**Problem statement:** Search the records for "injection". Copy every line where it appears.

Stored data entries

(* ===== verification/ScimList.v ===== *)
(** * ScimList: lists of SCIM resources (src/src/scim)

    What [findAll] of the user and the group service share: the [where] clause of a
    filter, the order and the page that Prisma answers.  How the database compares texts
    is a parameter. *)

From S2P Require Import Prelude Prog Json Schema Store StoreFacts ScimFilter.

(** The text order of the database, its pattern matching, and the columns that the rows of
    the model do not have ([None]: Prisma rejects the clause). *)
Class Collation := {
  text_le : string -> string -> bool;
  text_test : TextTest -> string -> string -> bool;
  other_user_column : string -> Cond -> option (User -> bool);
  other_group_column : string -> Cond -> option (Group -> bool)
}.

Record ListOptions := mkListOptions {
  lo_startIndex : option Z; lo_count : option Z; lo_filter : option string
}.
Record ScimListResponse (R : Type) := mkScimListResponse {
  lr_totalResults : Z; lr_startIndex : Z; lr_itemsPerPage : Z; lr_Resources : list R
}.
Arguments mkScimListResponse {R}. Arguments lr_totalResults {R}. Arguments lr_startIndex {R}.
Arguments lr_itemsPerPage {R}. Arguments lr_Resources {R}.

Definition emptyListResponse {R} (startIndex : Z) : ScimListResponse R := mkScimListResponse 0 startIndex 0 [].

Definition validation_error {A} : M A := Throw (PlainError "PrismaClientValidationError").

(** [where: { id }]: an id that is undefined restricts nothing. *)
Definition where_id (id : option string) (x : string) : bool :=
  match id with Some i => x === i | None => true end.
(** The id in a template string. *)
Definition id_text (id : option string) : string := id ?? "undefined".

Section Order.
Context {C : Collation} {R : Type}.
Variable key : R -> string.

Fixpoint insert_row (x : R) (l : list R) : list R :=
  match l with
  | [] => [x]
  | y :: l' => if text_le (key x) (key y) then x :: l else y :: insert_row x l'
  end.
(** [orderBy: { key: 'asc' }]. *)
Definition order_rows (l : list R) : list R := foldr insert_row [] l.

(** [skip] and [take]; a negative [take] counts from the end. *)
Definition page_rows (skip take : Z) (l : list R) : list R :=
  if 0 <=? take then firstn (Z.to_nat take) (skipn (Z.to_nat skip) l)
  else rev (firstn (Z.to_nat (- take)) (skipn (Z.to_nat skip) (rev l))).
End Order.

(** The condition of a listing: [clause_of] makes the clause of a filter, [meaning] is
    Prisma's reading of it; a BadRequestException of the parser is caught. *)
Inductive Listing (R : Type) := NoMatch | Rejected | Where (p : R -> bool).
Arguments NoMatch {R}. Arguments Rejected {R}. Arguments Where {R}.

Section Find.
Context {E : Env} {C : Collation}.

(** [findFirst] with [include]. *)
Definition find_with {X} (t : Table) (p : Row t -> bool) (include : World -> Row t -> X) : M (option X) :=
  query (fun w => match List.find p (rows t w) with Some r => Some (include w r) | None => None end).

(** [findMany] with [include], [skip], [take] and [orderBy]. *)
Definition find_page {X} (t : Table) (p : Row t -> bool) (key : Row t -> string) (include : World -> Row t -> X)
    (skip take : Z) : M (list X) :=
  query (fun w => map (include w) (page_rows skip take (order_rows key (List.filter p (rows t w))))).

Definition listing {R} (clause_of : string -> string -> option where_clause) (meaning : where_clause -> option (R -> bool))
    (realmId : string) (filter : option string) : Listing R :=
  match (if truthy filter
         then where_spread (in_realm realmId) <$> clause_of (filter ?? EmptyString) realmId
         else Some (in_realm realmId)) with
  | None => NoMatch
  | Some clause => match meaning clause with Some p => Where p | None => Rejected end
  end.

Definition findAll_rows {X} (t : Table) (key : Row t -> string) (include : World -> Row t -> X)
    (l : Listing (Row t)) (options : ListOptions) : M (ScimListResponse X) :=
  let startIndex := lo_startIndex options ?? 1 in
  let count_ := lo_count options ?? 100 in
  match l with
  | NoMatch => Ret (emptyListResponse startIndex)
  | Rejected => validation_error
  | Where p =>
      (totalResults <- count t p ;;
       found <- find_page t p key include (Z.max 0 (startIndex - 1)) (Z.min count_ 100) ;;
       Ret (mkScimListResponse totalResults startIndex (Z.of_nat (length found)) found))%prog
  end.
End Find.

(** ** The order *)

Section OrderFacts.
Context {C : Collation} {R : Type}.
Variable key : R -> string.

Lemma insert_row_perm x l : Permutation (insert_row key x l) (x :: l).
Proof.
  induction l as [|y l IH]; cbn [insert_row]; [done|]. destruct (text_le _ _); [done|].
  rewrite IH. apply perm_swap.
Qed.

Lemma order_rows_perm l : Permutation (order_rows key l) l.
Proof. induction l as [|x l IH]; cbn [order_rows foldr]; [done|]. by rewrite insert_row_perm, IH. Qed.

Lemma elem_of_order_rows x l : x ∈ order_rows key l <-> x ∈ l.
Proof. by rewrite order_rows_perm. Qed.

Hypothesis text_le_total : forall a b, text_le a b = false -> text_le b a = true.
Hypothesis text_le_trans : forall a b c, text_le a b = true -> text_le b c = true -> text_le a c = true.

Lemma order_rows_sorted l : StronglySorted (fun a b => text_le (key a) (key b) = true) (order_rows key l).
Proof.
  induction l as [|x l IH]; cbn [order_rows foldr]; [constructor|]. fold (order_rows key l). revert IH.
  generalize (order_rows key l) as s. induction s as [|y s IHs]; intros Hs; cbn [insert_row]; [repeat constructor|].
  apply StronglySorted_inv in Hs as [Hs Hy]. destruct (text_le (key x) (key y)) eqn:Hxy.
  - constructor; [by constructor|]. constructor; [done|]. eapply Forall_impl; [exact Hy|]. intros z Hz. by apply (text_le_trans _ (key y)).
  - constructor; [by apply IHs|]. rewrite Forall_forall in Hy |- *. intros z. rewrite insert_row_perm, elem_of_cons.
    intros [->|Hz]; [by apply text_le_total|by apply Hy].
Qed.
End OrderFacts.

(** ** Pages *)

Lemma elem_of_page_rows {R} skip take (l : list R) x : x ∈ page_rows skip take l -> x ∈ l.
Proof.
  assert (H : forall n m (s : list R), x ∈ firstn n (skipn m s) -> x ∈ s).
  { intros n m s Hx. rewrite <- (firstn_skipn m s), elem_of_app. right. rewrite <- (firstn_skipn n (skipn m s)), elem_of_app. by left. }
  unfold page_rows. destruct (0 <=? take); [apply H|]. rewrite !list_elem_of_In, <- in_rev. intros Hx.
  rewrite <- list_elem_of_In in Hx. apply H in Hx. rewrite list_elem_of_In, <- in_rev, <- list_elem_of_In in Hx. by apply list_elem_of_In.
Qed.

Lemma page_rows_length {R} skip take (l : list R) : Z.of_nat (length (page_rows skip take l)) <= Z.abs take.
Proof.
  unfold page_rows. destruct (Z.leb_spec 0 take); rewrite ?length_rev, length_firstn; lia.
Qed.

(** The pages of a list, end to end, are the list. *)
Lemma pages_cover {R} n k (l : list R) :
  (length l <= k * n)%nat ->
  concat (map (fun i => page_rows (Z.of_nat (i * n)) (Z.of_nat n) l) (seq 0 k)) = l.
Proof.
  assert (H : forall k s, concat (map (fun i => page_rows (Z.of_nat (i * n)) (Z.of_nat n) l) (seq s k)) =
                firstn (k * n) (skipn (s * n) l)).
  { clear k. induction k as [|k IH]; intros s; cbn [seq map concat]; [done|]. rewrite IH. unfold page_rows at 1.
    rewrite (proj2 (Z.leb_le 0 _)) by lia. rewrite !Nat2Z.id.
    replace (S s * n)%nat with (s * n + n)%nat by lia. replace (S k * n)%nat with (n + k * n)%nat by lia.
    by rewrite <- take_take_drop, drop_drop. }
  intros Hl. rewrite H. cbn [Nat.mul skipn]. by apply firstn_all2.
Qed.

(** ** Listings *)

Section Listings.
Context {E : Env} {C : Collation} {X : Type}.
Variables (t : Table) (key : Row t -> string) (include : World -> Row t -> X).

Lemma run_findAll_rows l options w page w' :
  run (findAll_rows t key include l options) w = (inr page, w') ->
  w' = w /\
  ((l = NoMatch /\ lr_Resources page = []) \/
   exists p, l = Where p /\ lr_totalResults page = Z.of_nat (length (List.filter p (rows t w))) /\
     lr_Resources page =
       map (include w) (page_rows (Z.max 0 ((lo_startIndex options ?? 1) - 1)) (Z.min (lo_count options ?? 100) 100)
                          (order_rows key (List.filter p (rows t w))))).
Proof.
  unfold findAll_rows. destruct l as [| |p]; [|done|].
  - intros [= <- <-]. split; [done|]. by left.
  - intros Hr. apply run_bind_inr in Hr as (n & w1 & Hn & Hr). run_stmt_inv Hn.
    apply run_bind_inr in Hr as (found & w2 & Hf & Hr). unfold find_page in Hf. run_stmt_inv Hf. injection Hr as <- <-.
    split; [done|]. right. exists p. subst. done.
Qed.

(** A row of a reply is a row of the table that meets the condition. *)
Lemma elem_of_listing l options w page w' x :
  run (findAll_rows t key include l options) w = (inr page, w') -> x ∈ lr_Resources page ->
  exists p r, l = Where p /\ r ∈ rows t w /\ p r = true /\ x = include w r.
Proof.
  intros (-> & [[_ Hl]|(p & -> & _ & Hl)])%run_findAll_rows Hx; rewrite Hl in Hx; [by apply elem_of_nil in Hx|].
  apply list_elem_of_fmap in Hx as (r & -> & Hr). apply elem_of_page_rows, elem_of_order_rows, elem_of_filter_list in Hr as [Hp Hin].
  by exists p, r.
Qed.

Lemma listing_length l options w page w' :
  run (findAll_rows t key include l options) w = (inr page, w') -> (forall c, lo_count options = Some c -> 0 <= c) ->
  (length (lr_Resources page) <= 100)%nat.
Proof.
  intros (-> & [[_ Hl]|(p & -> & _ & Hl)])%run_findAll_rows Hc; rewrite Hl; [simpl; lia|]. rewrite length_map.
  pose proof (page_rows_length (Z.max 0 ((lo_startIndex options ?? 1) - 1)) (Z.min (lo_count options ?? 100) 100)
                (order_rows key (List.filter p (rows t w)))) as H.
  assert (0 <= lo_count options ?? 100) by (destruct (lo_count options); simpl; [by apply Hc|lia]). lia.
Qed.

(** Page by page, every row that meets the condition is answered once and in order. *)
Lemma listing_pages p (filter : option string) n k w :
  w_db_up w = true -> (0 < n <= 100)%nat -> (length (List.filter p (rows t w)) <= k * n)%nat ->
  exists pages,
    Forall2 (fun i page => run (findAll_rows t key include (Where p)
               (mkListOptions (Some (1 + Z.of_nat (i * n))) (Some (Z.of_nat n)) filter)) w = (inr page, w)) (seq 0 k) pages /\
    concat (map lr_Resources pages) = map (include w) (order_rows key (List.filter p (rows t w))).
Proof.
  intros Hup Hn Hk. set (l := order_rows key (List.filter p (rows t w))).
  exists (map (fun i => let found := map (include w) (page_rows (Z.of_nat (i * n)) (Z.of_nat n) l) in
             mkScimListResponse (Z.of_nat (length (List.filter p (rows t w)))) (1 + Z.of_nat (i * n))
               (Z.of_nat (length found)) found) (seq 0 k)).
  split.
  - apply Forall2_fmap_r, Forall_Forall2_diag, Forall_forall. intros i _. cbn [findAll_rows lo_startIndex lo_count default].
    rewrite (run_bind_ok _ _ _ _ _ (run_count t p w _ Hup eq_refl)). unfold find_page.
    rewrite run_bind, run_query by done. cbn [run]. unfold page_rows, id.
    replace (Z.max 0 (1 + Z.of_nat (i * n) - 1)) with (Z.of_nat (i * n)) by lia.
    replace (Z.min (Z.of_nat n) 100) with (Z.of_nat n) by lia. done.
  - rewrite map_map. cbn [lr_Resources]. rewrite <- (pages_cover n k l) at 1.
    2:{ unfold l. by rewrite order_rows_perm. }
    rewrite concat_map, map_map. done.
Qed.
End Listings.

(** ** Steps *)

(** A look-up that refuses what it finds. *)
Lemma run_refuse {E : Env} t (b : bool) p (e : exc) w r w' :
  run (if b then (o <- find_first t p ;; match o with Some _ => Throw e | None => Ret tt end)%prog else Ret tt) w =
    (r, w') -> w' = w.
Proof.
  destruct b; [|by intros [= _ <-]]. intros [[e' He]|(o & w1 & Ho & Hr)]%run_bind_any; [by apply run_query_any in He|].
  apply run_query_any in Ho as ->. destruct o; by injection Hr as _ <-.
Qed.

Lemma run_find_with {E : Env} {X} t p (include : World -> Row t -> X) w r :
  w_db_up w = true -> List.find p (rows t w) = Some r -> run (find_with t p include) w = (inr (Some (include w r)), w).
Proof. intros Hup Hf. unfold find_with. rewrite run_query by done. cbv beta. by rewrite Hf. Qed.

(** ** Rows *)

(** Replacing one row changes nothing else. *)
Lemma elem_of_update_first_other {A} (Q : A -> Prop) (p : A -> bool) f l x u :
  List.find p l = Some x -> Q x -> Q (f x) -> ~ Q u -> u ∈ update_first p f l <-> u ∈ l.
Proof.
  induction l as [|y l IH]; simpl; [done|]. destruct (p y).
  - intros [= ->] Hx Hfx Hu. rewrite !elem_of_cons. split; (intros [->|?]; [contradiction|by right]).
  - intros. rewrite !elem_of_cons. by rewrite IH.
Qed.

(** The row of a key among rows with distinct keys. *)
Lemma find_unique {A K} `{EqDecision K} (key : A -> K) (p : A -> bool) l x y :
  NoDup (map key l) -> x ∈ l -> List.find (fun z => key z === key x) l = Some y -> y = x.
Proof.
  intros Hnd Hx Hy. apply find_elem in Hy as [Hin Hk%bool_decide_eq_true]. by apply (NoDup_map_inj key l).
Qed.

**Solution to the exercise:**
    apply run_bind_inr in Hr as (found & w2 & Hf & Hr). unfold find_page in Hf. run_stmt_inv Hf. injection Hr as <- <-.
  apply run_query_any in Ho as ->. destruct o; by injection Hr as _ <-.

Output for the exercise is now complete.